• _Your objective_
Provide the number of lines of the records that include "sends", with no other content.

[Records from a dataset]
■ ■ ■ ■ ■ ■ ■

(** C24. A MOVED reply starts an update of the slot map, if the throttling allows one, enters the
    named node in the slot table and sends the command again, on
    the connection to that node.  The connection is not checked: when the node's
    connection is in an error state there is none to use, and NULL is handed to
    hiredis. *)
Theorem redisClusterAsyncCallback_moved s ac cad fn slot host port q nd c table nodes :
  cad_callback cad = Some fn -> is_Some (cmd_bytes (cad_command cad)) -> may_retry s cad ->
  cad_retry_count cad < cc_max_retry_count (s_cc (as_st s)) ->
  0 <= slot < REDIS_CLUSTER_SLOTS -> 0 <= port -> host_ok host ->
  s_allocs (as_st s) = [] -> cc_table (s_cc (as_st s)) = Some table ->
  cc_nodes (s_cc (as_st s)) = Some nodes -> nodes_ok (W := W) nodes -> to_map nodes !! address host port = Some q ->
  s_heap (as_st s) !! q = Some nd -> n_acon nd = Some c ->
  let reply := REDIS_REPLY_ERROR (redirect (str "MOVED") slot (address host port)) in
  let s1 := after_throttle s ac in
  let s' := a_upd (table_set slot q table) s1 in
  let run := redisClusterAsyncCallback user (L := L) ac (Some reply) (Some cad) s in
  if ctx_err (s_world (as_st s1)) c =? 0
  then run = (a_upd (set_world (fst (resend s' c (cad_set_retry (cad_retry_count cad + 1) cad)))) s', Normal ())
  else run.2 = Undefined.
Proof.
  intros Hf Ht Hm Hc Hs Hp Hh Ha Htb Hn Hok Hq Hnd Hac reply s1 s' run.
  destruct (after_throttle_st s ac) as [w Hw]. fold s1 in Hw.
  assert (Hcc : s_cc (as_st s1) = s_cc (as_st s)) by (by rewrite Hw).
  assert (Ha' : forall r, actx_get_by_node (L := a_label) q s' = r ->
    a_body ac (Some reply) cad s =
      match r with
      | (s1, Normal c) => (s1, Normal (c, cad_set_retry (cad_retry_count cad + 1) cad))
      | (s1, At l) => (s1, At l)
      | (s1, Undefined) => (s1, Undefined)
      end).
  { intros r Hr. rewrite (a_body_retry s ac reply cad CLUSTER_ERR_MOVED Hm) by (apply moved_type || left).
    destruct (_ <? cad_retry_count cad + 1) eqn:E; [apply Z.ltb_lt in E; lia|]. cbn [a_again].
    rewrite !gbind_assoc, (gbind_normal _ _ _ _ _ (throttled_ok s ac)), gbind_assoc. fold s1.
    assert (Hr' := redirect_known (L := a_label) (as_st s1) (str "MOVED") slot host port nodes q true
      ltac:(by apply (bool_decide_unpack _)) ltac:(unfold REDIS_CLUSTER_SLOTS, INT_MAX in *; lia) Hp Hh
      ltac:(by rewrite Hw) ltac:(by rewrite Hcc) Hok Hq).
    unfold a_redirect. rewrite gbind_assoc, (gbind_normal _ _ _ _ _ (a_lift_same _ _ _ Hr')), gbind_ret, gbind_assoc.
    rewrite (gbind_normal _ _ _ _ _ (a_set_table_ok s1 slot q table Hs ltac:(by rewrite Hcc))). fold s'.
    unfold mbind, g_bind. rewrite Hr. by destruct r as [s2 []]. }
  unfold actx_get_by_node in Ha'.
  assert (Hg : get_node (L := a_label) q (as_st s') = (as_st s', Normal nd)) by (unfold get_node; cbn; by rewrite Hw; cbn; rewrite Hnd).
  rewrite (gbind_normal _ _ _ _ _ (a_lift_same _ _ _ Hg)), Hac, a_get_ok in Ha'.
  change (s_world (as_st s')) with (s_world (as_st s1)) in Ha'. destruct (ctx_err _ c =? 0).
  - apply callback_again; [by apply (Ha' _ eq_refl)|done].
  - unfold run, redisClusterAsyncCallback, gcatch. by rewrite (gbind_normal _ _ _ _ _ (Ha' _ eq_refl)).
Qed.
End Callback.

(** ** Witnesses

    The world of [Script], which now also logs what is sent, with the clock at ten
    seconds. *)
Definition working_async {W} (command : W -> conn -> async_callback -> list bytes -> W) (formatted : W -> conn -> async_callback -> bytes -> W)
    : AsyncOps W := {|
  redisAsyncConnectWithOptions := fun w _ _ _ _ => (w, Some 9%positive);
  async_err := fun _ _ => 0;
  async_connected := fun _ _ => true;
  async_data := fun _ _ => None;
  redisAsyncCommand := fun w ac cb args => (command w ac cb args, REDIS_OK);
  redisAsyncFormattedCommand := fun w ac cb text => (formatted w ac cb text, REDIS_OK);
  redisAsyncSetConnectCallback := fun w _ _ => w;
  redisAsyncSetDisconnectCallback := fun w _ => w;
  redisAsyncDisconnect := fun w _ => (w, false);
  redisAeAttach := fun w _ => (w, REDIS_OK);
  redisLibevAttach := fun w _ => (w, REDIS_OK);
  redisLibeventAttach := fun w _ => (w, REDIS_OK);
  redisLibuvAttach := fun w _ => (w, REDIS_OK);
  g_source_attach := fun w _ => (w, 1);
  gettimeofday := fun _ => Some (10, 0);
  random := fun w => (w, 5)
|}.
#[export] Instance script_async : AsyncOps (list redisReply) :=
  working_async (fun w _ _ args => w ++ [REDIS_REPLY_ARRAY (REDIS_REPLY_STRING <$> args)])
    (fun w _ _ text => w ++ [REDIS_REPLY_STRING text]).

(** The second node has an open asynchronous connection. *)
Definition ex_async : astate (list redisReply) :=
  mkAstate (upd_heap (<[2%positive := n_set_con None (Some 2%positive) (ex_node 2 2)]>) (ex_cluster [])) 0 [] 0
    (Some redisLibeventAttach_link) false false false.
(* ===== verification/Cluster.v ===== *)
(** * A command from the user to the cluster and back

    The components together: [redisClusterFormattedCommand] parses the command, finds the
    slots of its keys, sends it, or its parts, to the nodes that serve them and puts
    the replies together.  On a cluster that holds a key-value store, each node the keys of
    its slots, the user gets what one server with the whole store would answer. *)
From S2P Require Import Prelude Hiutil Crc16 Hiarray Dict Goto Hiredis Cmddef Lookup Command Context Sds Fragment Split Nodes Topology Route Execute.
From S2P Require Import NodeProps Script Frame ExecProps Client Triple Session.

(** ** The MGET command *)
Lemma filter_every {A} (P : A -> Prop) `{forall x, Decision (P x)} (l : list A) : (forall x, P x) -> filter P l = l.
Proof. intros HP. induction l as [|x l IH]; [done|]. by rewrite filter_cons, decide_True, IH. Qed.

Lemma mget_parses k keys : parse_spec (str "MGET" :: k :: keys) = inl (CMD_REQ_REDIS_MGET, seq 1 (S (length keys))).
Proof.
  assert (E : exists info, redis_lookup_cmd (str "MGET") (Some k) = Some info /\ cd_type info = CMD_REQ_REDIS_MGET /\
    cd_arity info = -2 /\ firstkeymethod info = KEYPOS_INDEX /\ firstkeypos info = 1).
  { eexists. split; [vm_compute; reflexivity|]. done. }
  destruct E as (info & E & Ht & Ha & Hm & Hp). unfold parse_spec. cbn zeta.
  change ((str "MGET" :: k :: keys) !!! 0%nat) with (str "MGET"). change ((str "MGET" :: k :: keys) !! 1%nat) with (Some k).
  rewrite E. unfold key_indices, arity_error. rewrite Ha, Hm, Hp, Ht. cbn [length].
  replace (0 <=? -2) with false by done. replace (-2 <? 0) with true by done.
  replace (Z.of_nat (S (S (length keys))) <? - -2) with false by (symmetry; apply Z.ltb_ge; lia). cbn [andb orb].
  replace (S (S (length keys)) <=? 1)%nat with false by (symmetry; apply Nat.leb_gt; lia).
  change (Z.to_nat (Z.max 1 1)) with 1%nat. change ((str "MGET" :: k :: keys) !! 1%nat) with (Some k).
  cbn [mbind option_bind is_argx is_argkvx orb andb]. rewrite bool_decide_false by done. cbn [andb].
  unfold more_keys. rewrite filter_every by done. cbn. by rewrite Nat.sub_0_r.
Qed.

■ ■ ■ ■ ■ ■ ■

• _Response_
2